Bei Brustkrebs unterscheidet man nicht-invasive (lokale) und invasive (in umliegendes Gewebe eindringende) Arten.   Nicht-invasive Krebsarten überschreiten in der Regel keine Organgrenze und wachsen nur in der Brust. Im Laufe des Wachstums können ­jedoch Gefäßeinbrüche auftreten und so kann aus einem nicht-inva­siven Brustkrebs ein invasiver entstehen. Daher ist auch bei nicht-­invasiven Krebsarten höchste Vorsicht geboten.  Nach Entstehungsort unterscheidet man jeweils  duktale (geht von den Milchgängen aus) und lobuläre  (geht von den Drüsenläppchen aus) Formen.

Stadien

Die Einteilung der Stadien bei Brustkrebs erfolgt nach dem sogenannten TNM-Schema: „T“ steht für Ausdehnung, das heißt die Größe des Tumors. „N“ steht für die befallenen Lymphknoten. „M“ steht für Fernmetastasen, die entfernte Bereiche des Körpers befallen haben (Lunge, Leber, Knochen).

Risikofaktoren

Bestimmte Risikofaktoren erhöhen die Gefahr einer Brustkrebserkrankung:  Neben Alter, familiärer Vorbelastung, genetischer Faktoren, Schwangerschaft erst nach dem 30. Lebensjahr oder Kinder­losigkeit haben auch hormonelle Faktoren  sowie  Umwelt, Ernährung und Lebensstil Einfluss auf das Brustkrebsrisiko.

Prävention

Unter Prävention werden  sowohl Vorbeugung einer Krebsentwicklung (durch gesunde Lebensweise, präventive Chemotherapie, prophylaktische  Ovarektomie oder Mastektomie), Früherkennungsmaßnahmen (Selbstuntersuchung, Mammografie), aber auch Maßnahmen der Nachsorge (Verhinderung von Folgeschäden) verstanden.

Heilungsaussichten

Die Heilungsaussichten sind abhängig vom Stadium, in dem der Krebs diagnostiziert wurde, Art
des Brustkrebses, Merkmalen der Krebszellen sowie dem Gesundheitszustand der Patientin (Alter, Gewicht, Hormonzustand).
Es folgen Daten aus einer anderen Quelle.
Ltac rx_groups :=
  repeat f_equal;
  first [ apply consumed_all
        | apply consumed_prefix;
          repeat first [ rewrite string_app_cons | rewrite string_app_nil_l
                       | rewrite string_app_nil_r | rewrite string_app_assoc ];
          reflexivity ].

Lemma github_blob_match (secure : bool) (user repo rest : string) :
  stretch ["/"%char] user → stretch ["/"%char] repo →
  stretch [newline] rest →
  rx_search github_blob true
    (scheme secure +:+ "://github.com/" +:+ user +:+ "/" +:+ repo
     +:+ "/blob/" +:+ rest)
  = Some [(2%nat, rest);
          (1%nat,
           scheme secure +:+ "://github.com/" +:+ user +:+ "/" +:+ repo)].
Proof.
  intros [Hu Huser] [Hr Hrepo] [Hn Hrest].
  apply rx_search_found. unfold github_blob.
  cbn [rx_seq rx_str fmap list_fmap list_ascii_of_string].
  destruct secure; unfold scheme; str_norm.
  - repeat rx_step. apply rx_opt_take. repeat rx_step.
    rx_run Hu Huser. repeat rx_step. rx_run Hr Hrepo. repeat rx_step.
    rx_rest Hn Hrest. repeat rx_step. rx_groups.
  - repeat rx_step. rewrite rx_opt_skip by reflexivity. repeat rx_step.
    rx_run Hu Huser. repeat rx_step. rx_run Hr Hrepo. repeat rx_step.
    rx_rest Hn Hrest. repeat rx_step. rx_groups.
Qed.

Lemma gist_match (secure : bool) (user id : string) (slash : bool)
    (name : option string) :
  stretch ["/"%char] user → stretch ["/"%char; "#"%char] id →
  (∀ n, name = Some n → stretch [newline] n) →
  rx_search gist true (gist_address secure user id slash name)
  = Some (match name with Some n => [(2%nat, n)] | None => [] end
          ++ [(1%nat, scheme secure +:+ "://gist.github.com/" +:+ user +:+ "/"
                      +:+ id +:+ (if slash then "/" else ""))]).
Proof.
  intros [Hu Huser] [Hi Hid] Hname.
  apply rx_search_found. unfold gist, gist_address.
  cbn [rx_seq rx_str fmap list_fmap list_ascii_of_string app].
  destruct secure; unfold scheme; str_norm;
    [ repeat rx_step; apply rx_opt_take
    | repeat rx_step; rewrite rx_opt_skip by reflexivity ];
    repeat rx_step; rx_run Hu Huser; repeat rx_step;
    destruct slash, name as [n|]; cbn [app]; str_norm;
    try (destruct (Hname n eq_refl) as [Hn Hfile]).
  all: rx_plus Hi Hid.
  all: first [ rewrite rx_opt_skip by reflexivity | apply rx_opt_take ].
  all: repeat rx_step.
  all: first [ rewrite rx_opt_skip by reflexivity | apply rx_opt_take ].
  all: repeat rx_step.
  all: try (rx_rest Hn Hfile; repeat rx_step).
  all: rx_groups.
Qed.

Lemma github_not_gist (secure : bool) (rest : string) :
  rx_search gist true (scheme secure +:+ "://github.com/" +:+ rest) = None.
Proof.
  unfold gist. cbn [rx_seq rx_str fmap list_fmap list_ascii_of_string].
  apply rx_search_start. destruct secure; reflexivity.
Qed.

Lemma gist_not_github (secure : bool) (rest : string) :
  rx_search github_blob true (scheme secure +:+ "://gist.github.com/" +:+ rest)
  = None.
Proof.
  unfold github_blob. cbn [rx_seq rx_str fmap list_fmap list_ascii_of_string].
  apply rx_search_start. destruct secure; reflexivity.
Qed.

(** The raw address of a file shown on GitHub. *)
Lemma github_blob_location (secure : bool) (user repo rest : string) :
  stretch ["/"%char] user → stretch ["/"%char] repo →
  stretch [newline] rest →
  raw_location (scheme secure +:+ "://github.com/" +:+ user +:+ "/" +:+ repo
                +:+ "/blob/" +:+ rest)
  = scheme secure +:+ "://github.com/" +:+ user +:+ "/" +:+ repo +:+ "/raw/"
    +:+ rest.
Proof.
  intros Huser Hrepo Hrest. unfold raw_location.
  rewrite (github_blob_match secure user repo rest Huser Hrepo Hrest).
  cbv zeta iota. unfold format_group. cbn [rx_group Nat.eqb].
  rewrite !string_app_assoc. by rewrite github_not_gist.
Qed.

(** The raw address of a Gist, or of one of its files. *)
Lemma gist_location (secure : bool) (user id : string) (slash : bool)
    (name : option string) :
  stretch ["/"%char] user → stretch ["/"%char; "#"%char] id →
  (∀ n, name = Some n → stretch [newline] n) →
  raw_location (gist_address secure user id slash name)
  = scheme secure +:+ "://gist.github.com/" +:+ user +:+ "/" +:+ id
    +:+ (if slash then "/" else "") +:+ "/raw"
    +:+ match name with Some n => "/" +:+ n | None => "" end.
Proof.
  intros Huser Hid Hname. unfold raw_location.
  unfold gist_address at 1. rewrite gist_not_github. cbv zeta iota.
  rewrite (gist_match secure user id slash name Huser Hid Hname).
  unfold format_group. destruct name as [n|]; cbn [app rx_group Nat.eqb].
  - destruct (Hname n eq_refl) as [Hn _].
    destruct (String.eqb_spec n EmptyString) as [->|_]; [done|].
    by rewrite !string_app_assoc.
  - rewrite !string_app_assoc. by rewrite string_app_nil_r.
Qed.

Lemma get_url_run (E : Env) (file : string) (w : World) :
  is_url file = true → get E file w = fetched E (raw_url E file) w.
Proof.
  intros Hurl. unfold get, fetched. rewrite Hurl. munfold. cbv zeta.
  destruct (requests_get E (raw_url E file)) as [[status body]|e]; [|done].
  cbn. by destruct (status =? 200)%Z.
Qed.

Lemma is_url_scheme (secure : bool) (rest : string) :
  is_url (scheme secure +:+ rest) = true.
Proof.
  unfold is_url, startswith.
  destruct secure; unfold scheme;
    [change ("https" +:+ rest) with ("http" +:+ "s" +:+ rest)|];
    by rewrite prefix_app.
Qed.

(** X23: when lines 376-384 are what rewrites the address, [get] on the
    address of a file shown on GitHub, [http(s)://github.com/<user>/
    <repo>/blob/<rest>], requests [.../<user>/<repo>/raw/<rest>]
    instead: it returns the text of the answer when the status is 200,
    and otherwise raises "Could not GET" naming the raw address, after
    erasing the progress line. *)
Theorem get_github_blob (E : Env) (secure : bool) (user repo rest : string)
    (w : World) :
  (∀ file, raw_url E file = raw_location file) →
  stretch ["/"%char] user → stretch ["/"%char] repo →
  stretch [newline] rest →
  get E (scheme secure +:+ "://github.com/" +:+ user +:+ "/" +:+ repo
         +:+ "/blob/" +:+ rest) w
  = fetched E (scheme secure +:+ "://github.com/" +:+ user +:+ "/" +:+ repo
               +:+ "/raw/" +:+ rest) w.
Proof.
  intros Hraw Huser Hrepo Hrest.
  rewrite get_url_run by apply is_url_scheme.
  by rewrite Hraw, github_blob_location.
Qed.

(** X24: when lines 376-384 are what rewrites the address, [get] on a Gist
    address, [http(s)://gist.github.com/<user>/<id>], requests it with
    [/raw] added, and with [/<name>] after that when the address ends in
    [#file-<name>]; a slash after [<id>] is kept, so that the request
    goes to [<id>//raw]. *)
Theorem get_gist (E : Env) (secure : bool) (user id : string) (slash : bool)
    (name : option string) (w : World) :
  (∀ file, raw_url E file = raw_location file) →
  stretch ["/"%char] user → stretch ["/"%char; "#"%char] id →
  (∀ n, name = Some n → stretch [newline] n) →
  get E (gist_address secure user id slash name) w
  = fetched E (scheme secure +:+ "://gist.github.com/" +:+ user +:+ "/" +:+ id
               +:+ (if slash then "/" else "") +:+ "/raw"
               +:+ match name with Some n => "/" +:+ n | None => "" end) w.
Proof.
  intros Hraw Huser Hid Hname.
  rewrite get_url_run by apply is_url_scheme.
  by rewrite Hraw, gist_location.
Qed.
Nach vorübergehender Genesung kann es dennoch zu einem erneuten Auftreten (Rezidiv) der Krebserkrankung kommen. Dabei beschränkt sich das Wiederauftreten des Krebses auf den Ort der Operation, betrifft  Lymphknoten, Bauchfell, Thoraxwand beziehungsweise erfolgt eine Fernmetastasierung (Auftreten an anderen Stellen im Körper).

Therapien

Chirurgische Entfernung: Erfolgt in der Regel brusterhaltend (nur befallene Bereiche werden entfernt).  Ist dies nicht möglich, muss das gesamte Brustgewebe (Mastektomie) oder sogar betroffene Lymphknoten entfernt werden.  
Strahlentherapie: Hier wird der Tumor mittels radioaktiver Strahlen am Wachstum gehindert.
Hormontherapie: Zielt darauf ab, die Bildung oder Wirkung von Östrogen, das zum Wachstum der Tumorzellen beiträgt, zu blockieren.
Immuntherapie: Je nach Beschaffenheit der Krebszelle blockieren sogenannte „zielgerichtete“ Medikamente für Tumorzellen wichtige biochemische Signalketten, unterstützen damit das Immunsystem und hemmen das Tumorwachstum.